Turing Tests
This week, it was all about Alan Turing.
When I initially signed up for these courses last year, they were more spread out. The sections I moved to that started this year all overlap. It just so happens that sections on Alan Turing in both the Philosophy course and the Internet History, Technology, and Security course fell on the same week, and it was fitting.
I decided to review all of my previously completed course lectures to stay up to speed. The stories of the origins of early computing and wireless communications are fascinating, as they take place in the thick of World War II. Turing’s role in development of the Bombe machine, which was used to decode messages created by the German Enigma machine, was instrumental in turning the war around in favor of the allied forces.
Turing’s later work on and testing machine intelligence was instrumental not only in technology, but in the study of how the mind works, and how minds and brains differ from computers. This was covered in a section in the philosophy course entitled “Minds, Brains, and Computers.”
Last year, I watched the film The Imitation Game about the life of Alan Touring and his work. It’s heart-breaking to see how the government treated him when his homosexuality was discovered. This lead to his suicide, just 4 years after his work on the Turing Test.
In addition to what’s available on Wikipedia, I found this website with links to Turing’s papers and a timeline of his biographical and professional milestones. It’s astounding how prolific he was in his short life. I can’t help but reflect on how we can be using technology better, or bothering to understand it better, or to at least ask more questions. Computing and the Internet are not just about tubes, wires, and codes. They’re about how technology can be utilized to advance various areas of science and even the human experience, or at least they should be.

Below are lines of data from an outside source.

(** * Species-aware re-ranking pipeline of [app.py]

    A shallow embedding of the inference and re-ranking block of [app.py]
    (lines 115-256): validity gate, species detector, species penalty and
    renormalisation, stable ranking, confidence banding and alert flag.

    Conventions of the embedding.
    - Python [str] values are [string]s holding the UTF-8 bytes of the text.
      UTF-8 is self-synchronising, so [k in txt] on code points and on bytes
      agree for well-formed text.
    - Python [float] values are modelled at three levels.  The statements
      about order and structure are proved on exact rationals [Q].  The
      statements that depend on rounding (the tolerance of the adjusted sum,
      the degenerate total, the effect of the penalty on one probability)
      are proved on the module [Rounded]: the same block with a rounding
      after every arithmetic operation, for every rounding that has the
      error model of binary64; [round64] (53 bits, round to nearest even,
      gradual underflow) is such a rounding and is executable.  Overflow is
      not modelled: probabilities and their sums stay far below it.  The
      module [Binary64] repeats the block on primitive floats, to run it
      with the rounding of the hardware on the concrete frames used below
      and to compare it with [Rounded].  Division is kept partial
      ([py_div]) so that a [ZeroDivisionError] stays visible.
    - The builtins [str.lower] and [str.strip], the classifier and the pandas
      frame sort are collaborators of the pipeline; they are gathered in the
      class [Collaborators] together with the part of their contract the
      pipeline relies on. *)

From Stdlib Require Import Ascii String ZArith QArith Qabs Qround Qpower Lqa Lia.
From Stdlib Require Import PrimFloat FloatOps SpecFloat.
From stdpp Require Import base strings list sorting gmap.

Set Warnings "-inexact-float".

Open Scope string_scope.
Open Scope list_scope.

(** ** Python string primitives used by [app.py] *)

Module PyStr.

(** [bool(s)] for a string: non-empty. *)
Definition truthy (s : string) : bool :=
  match s with
  | EmptyString => false
  | String _ _ => true
  end.

(** [bool(o)] for a value that is [None] or a string. *)
Definition opt_truthy (o : option string) : bool :=
  match o with
  | None => false
  | Some s => truthy s
  end.

(** [txt.startswith(k)]. *)
Fixpoint starts_with (k txt : string) : bool :=
  match k, txt with
  | EmptyString, _ => true
  | String _ _, EmptyString => false
  | String a k', String b txt' => Ascii.eqb a b && starts_with k' txt'
  end.

(** [k in txt]: [k] occurs as a contiguous substring of [txt]. *)
Fixpoint contains (k txt : string) : bool :=
  starts_with k txt ||
  match txt with
  | EmptyString => false
  | String _ txt' => contains k txt'
  end.

(** [s.split(sep)] for a one-character separator. *)
Fixpoint split (sep : ascii) (s : string) : list string :=
  match s with
  | EmptyString => [EmptyString]
  | String c s' =>
      if Ascii.eqb c sep then EmptyString :: split sep s'
      else match split sep s' with
           | [] => [String c EmptyString]
           | w :: ws => String c w :: ws
           end
  end.

(** [x in parts] for a list of strings. *)
Definition mem (x : string) (parts : list string) : bool :=
  existsb (String.eqb x) parts.

(** ASCII instances of [str.lower] and [str.strip]; they agree with
    Python on text whose cased and blank characters are all ASCII. *)
Definition lower_ascii (c : ascii) : ascii :=
  let n := nat_of_ascii c in
  if (65 <=? n)%nat && (n <=? 90)%nat then ascii_of_nat (n + 32) else c.

Fixpoint ascii_lower (s : string) : string :=
  match s with
  | EmptyString => EmptyString
  | String c s' => String (lower_ascii c) (ascii_lower s')
  end.

Definition is_blank (c : ascii) : bool :=
  let n := nat_of_ascii c in
  (n =? 32)%nat || ((9 <=? n)%nat && (n <=? 13)%nat) ||
  ((28 <=? n)%nat && (n <=? 31)%nat).

Fixpoint lstrip (s : string) : string :=
  match s with
  | EmptyString => EmptyString
  | String c s' => if is_blank c then lstrip s' else s
  end.

Fixpoint rstrip (s : string) : string :=
  match s with
  | EmptyString => EmptyString
  | String c s' =>
      match rstrip s' with
      | EmptyString => if is_blank c then EmptyString else String c EmptyString
      | r => String c r
      end
  end.

Definition ascii_strip (s : string) : string := rstrip (lstrip s).

End PyStr.

Import PyStr.

(** ** Static tables ([app.py] lines 15-57) *)

(** disease -> Sinhala display name, lowercase keys (lines 15-31). *)
Definition disease_si : gmap string string :=
  list_to_map
    [ ("parvovirus", "පාර්වෝ වෛරස් රෝගය (බල්ලා)");
      ("distemper", "ඩිස්ටෙම්පර් රෝගය (බල්ලා)");
      ("skin_allergy", "සම අසාත්මිකතාව (බල්ලා / පූසා)");
      ("mastitis", "ස්තන ආසාදනය (ගවයා)");
      ("foot_and_mouth", "පා සහ මුව රෝගය (ගවයා)");
      ("bovine_diarrhea", "ගවයාගේ දියවැඩියාව");
      ("bovine_tuberculosis", "ගවයාගේ ටියුබර්කියුලෝසිස් (TB)");
      ("feline_allergy", "පූසාගේ සම අසාත්මිකතාව");
      ("feline_arthritis", "පූසාගේ අස්ථි රෝගය");
      ("feline_panleukopenia", "පූසාගේ පෑන්ලියුකෝපෙනියා");
      ("feline_uti", "පූසාගේ මූත්‍රා පද්ධති ආසාදනය (UTI)");
      ("arthritis", "අස්ථි සන්ධි රෝගය (බල්ලා / ගවයා)");
      ("ketosis", "කීටෝසිස් (ගවයා)");
      ("kidney_disease", "වකුගඩු රෝගය (බල්ලා / පූසා)");
      ("rhinotracheitis", "රයිනෝට්‍රැකයිටිස් (පූසා)") ].

(** Default of [disease_si.get] at line 185. *)
Definition si_missing : string := "— සිංහල නාමය නොමැත —".

(** disease -> species tag; a tag is one species or an underscore-separated
    group (lines 34-50). *)
Definition disease_species : gmap string string :=
  list_to_map
    [ ("Parvovirus", "dog");
      ("Distemper", "dog");
      ("Skin_Allergy", "dog_cat");
      ("Arthritis", "dog_cow");
      ("Kidney_Disease", "dog_cat");
      ("Feline_Panleukopenia", "cat");
      ("Rhinotracheitis", "cat");
      ("Feline_UTI", "cat");
      ("Feline_Allergy", "cat");
      ("Feline_Arthritis", "cat");
      ("Mastitis", "cow");
      ("Foot_and_Mouth", "cow");
      ("Bovine_Diarrhea", "cow");
      ("Bovine_Tuberculosis", "cow");
      ("Ketosis", "cow") ].

(** species -> keywords, in the insertion order that [dict.items()] iterates
    (lines 53-57). *)
Definition species_keywords : list (string * list string) :=
  [ ("dog", ["dog"; "බල්ලා"; "canine"]);
    ("cat", ["cat"; "පූසා"; "feline"]);
    ("cow", ["cow"; "ගවයා"; "cattle"; "ගෝමිය"]) ].

(** ** Species detector (lines 138-146) *)

(** Inner loop [for k in keys: if k in txt: detected_species = sp; break]. *)
Fixpoint scan_keys (txt sp : string) (keys : list string)
    (detected_species : option string) : option string :=
  match keys with
  | [] => detected_species
  | k :: keys' =>
      if contains k txt then Some sp
      else scan_keys txt sp keys' detected_species
  end.

(** Outer loop over [species_keywords.items()], leaving at the first truthy
    [detected_species]. *)
Fixpoint scan_species (txt : string) (items : list (string * list string))
    (detected_species : option string) : option string :=
  match items with
  | [] => detected_species
  | (sp, keys) :: items' =>
      let detected_species := scan_keys txt sp keys detected_species in
      if opt_truthy detected_species then detected_species
      else scan_species txt items' detected_species
  end.

Definition detect_species (txt : string) : option string :=
  scan_species txt species_keywords None.

(** ** Numbers *)

Open Scope Q_scope.

(** [x < y] on probabilities. *)
Definition Qlt_bool (x y : Q) : bool := negb (Qle_bool y x).

(** [sum(l)]: left-to-right additions starting from [0]. *)
Definition py_sum (l : list Q) : Q := fold_left Qplus l 0.

(** Exceptions the block can raise. *)
Inductive PyError : Set :=
  | KeyError
  | ZeroDivisionError.

(** [p / total]; Python raises on a zero divisor. *)
Definition py_div (p total : Q) : PyError + Q :=
  if Qeq_bool total 0 then inl ZeroDivisionError else inr (p / total).

(** ** Distribution normaliser (lines 148-171) *)

(** A row of [all_df], and an element of [adjusted]: disease and probability. *)
Abbreviation Row := (string * Q)%type.

Definition penalty : Q := 0.05.

(** Body of the loop at lines 150-164 for one row: the probability that is
    appended to [adjusted]. *)
Definition penalise (detected_species : option string) (d : string) (p : Q) : Q :=
  let dspecies := disease_species !! d in
  match detected_species, dspecies with
  | Some sp, Some ds =>
      if truthy sp && truthy ds then
        if contains "_" ds then
          let parts := split "_" ds in
          if negb (mem sp parts) then p * penalty else p
        else
          if negb (String.eqb sp ds) then p * penalty else p
      else p
  | _, _ => p
  end.

Definition penalise_rows (detected_species : option string) (all_df : list Row)
    : list Row :=
  map (λ row, (row.1, penalise detected_species row.1 row.2)) all_df.

(** Lines 166-170: the divisor.  The comprehension at line 169 rebuilds
    [adjusted] from itself, and [or 1.0] replaces a zero sum by one. *)
Definition divisor (adjusted : list Row) : Q :=
  let total := py_sum (map snd adjusted) in
  if Qle_bool total 0 then
    let adjusted := map (λ row : Row, (row.1, row.2)) adjusted in
    let total := py_sum (map snd adjusted) in
    if Qeq_bool total 0 then 1 else total
  else total.

(** Line 171: [[(d, p / total) for d, p in adjusted]]. *)
Fixpoint divide_rows (adjusted : list Row) (total : Q) : PyError + list Row :=
  match adjusted with
  | [] => inr []
  | (d, p) :: rest =>
      match py_div p total with
      | inl e => inl e
      | inr q =>
          match divide_rows rest total with
          | inl e => inl e
          | inr rest' => inr ((d, q) :: rest')
          end
      end
  end.

Definition renormalise (adjusted : list Row) : PyError + list Row :=
  divide_rows adjusted (divisor adjusted).

(** Lines 149-171 as one function of the frame and the detected species. *)
Definition species_adjust (detected_species : option string) (all_df : list Row)
    : PyError + list Row :=
  renormalise (penalise_rows detected_species all_df).

(** ** Ranker (lines 174-175) *)

(** [sorted(adjusted, key=lambda x: x[1], reverse=True)]: Python's sort is
    stable also under [reverse=True], which determines its result; it is
    modelled by a stable insertion sort. *)
Fixpoint insert_desc (x : Row) (l : list Row) : list Row :=
  match l with
  | [] => [x]
  | y :: l' => if Qle_bool y.2 x.2 then x :: y :: l' else y :: insert_desc x l'
  end.

Definition sorted_desc (adjusted : list Row) : list Row :=
  foldr insert_desc [] adjusted.

Definition top_n : nat := 3.

Definition rank (adjusted : list Row) : list Row :=
  take top_n (sorted_desc adjusted).

(** ** Bander (lines 179-214) *)

Inductive Band : Set := High | Medium | Low.

(** An element of [chart_rows] (line 210); the band stands for the advice
    text and the card mark-up, which are functions of it. *)
Record ChartRow : Type := mkChartRow {
  Disease : string;
  Confidence : Q;
  Color : string;
  Severity : Band
}.

(** ** The numeric block on binary64 floats

    Lines 149-175 once more, with [float] for the probabilities.  [sum] is
    the plain left-to-right sum of CPython up to 3.11. *)

Module Binary64.

Abbreviation FRow := (string * float)%type.

Definition penalty : float := 0.05%float.

Definition py_sum (l : list float) : float := fold_left PrimFloat.add l 0%float.

Definition py_div (p total : float) : PyError + float :=
  if PrimFloat.eqb total 0%float then inl ZeroDivisionError
  else inr (PrimFloat.div p total).

Definition penalise (detected_species : option string) (d : string) (p : float)
    : float :=
  let dspecies := disease_species !! d in
  match detected_species, dspecies with
  | Some sp, Some ds =>
      if truthy sp && truthy ds then
        if contains "_" ds then
          let parts := split "_" ds in
          if negb (mem sp parts) then PrimFloat.mul p penalty else p
        else
          if negb (String.eqb sp ds) then PrimFloat.mul p penalty else p
      else p
  | _, _ => p
  end.

Definition penalise_rows (detected_species : option string)
    (all_df : list FRow) : list FRow :=
  map (λ row, (row.1, penalise detected_species row.1 row.2)) all_df.

Definition divisor (adjusted : list FRow) : float :=
  let total := py_sum (map snd adjusted) in
  if PrimFloat.leb total 0%float then
    let adjusted := map (λ row : FRow, (row.1, row.2)) adjusted in
    let total := py_sum (map snd adjusted) in
    if PrimFloat.eqb total 0%float then 1%float else total
  else total.

Fixpoint divide_rows (adjusted : list FRow) (total : float)
    : PyError + list FRow :=
  match adjusted with
  | [] => inr []
  | (d, p) :: rest =>
      match py_div p total with
      | inl e => inl e
      | inr q =>
          match divide_rows rest total with
          | inl e => inl e
          | inr rest' => inr ((d, q) :: rest')
          end
      end
  end.

Definition species_adjust (detected_species : option string)
    (all_df : list FRow) : PyError + list FRow :=
  let adjusted := penalise_rows detected_species all_df in
  divide_rows adjusted (divisor adjusted).

Fixpoint insert_desc (x : FRow) (l : list FRow) : list FRow :=
  match l with
  | [] => [x]
  | y :: l' =>
      if PrimFloat.leb y.2 x.2 then x :: y :: l' else y :: insert_desc x l'
  end.

Definition sorted_desc (adjusted : list FRow) : list FRow :=
  foldr insert_desc [] adjusted.

(** Lines 149-175 on a frame: the names of [top3]. *)
Definition top3_names (detected_species : option string) (all_df : list FRow)
    : PyError + list string :=
  match species_adjust detected_species all_df with
  | inl e => inl e
  | inr adjusted => inr (map fst (take top_n (sorted_desc adjusted)))
  end.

Computer technology is such an essential part of our everyday lives, that we take it for granted so easily. Artificial intelligence is a hot topic in terms of what we will be able to do with it and how it will affect our lives, but a human side to this discussion is often lost in the din over ‘what is the next big thing?’ Why aren’t we spending more time discussing how all of this technology is helping us understand how our own minds work? Why aren’t we spending more time asking how some of this might be hindering some of our functions?
Our apathy and lack of curiosity about the human condition in relation to the machines we rely so heavily on is depressing. We allow ourselves to make decisions based on suggestions made by algorithms. We have access to any information we could possibly want, and an array of tools to improve ourselves, and yet, we use these same things to waste time, or to let someone else do the work. I’ve been guilty of this myself. I’d like to think differently and think more often from now on.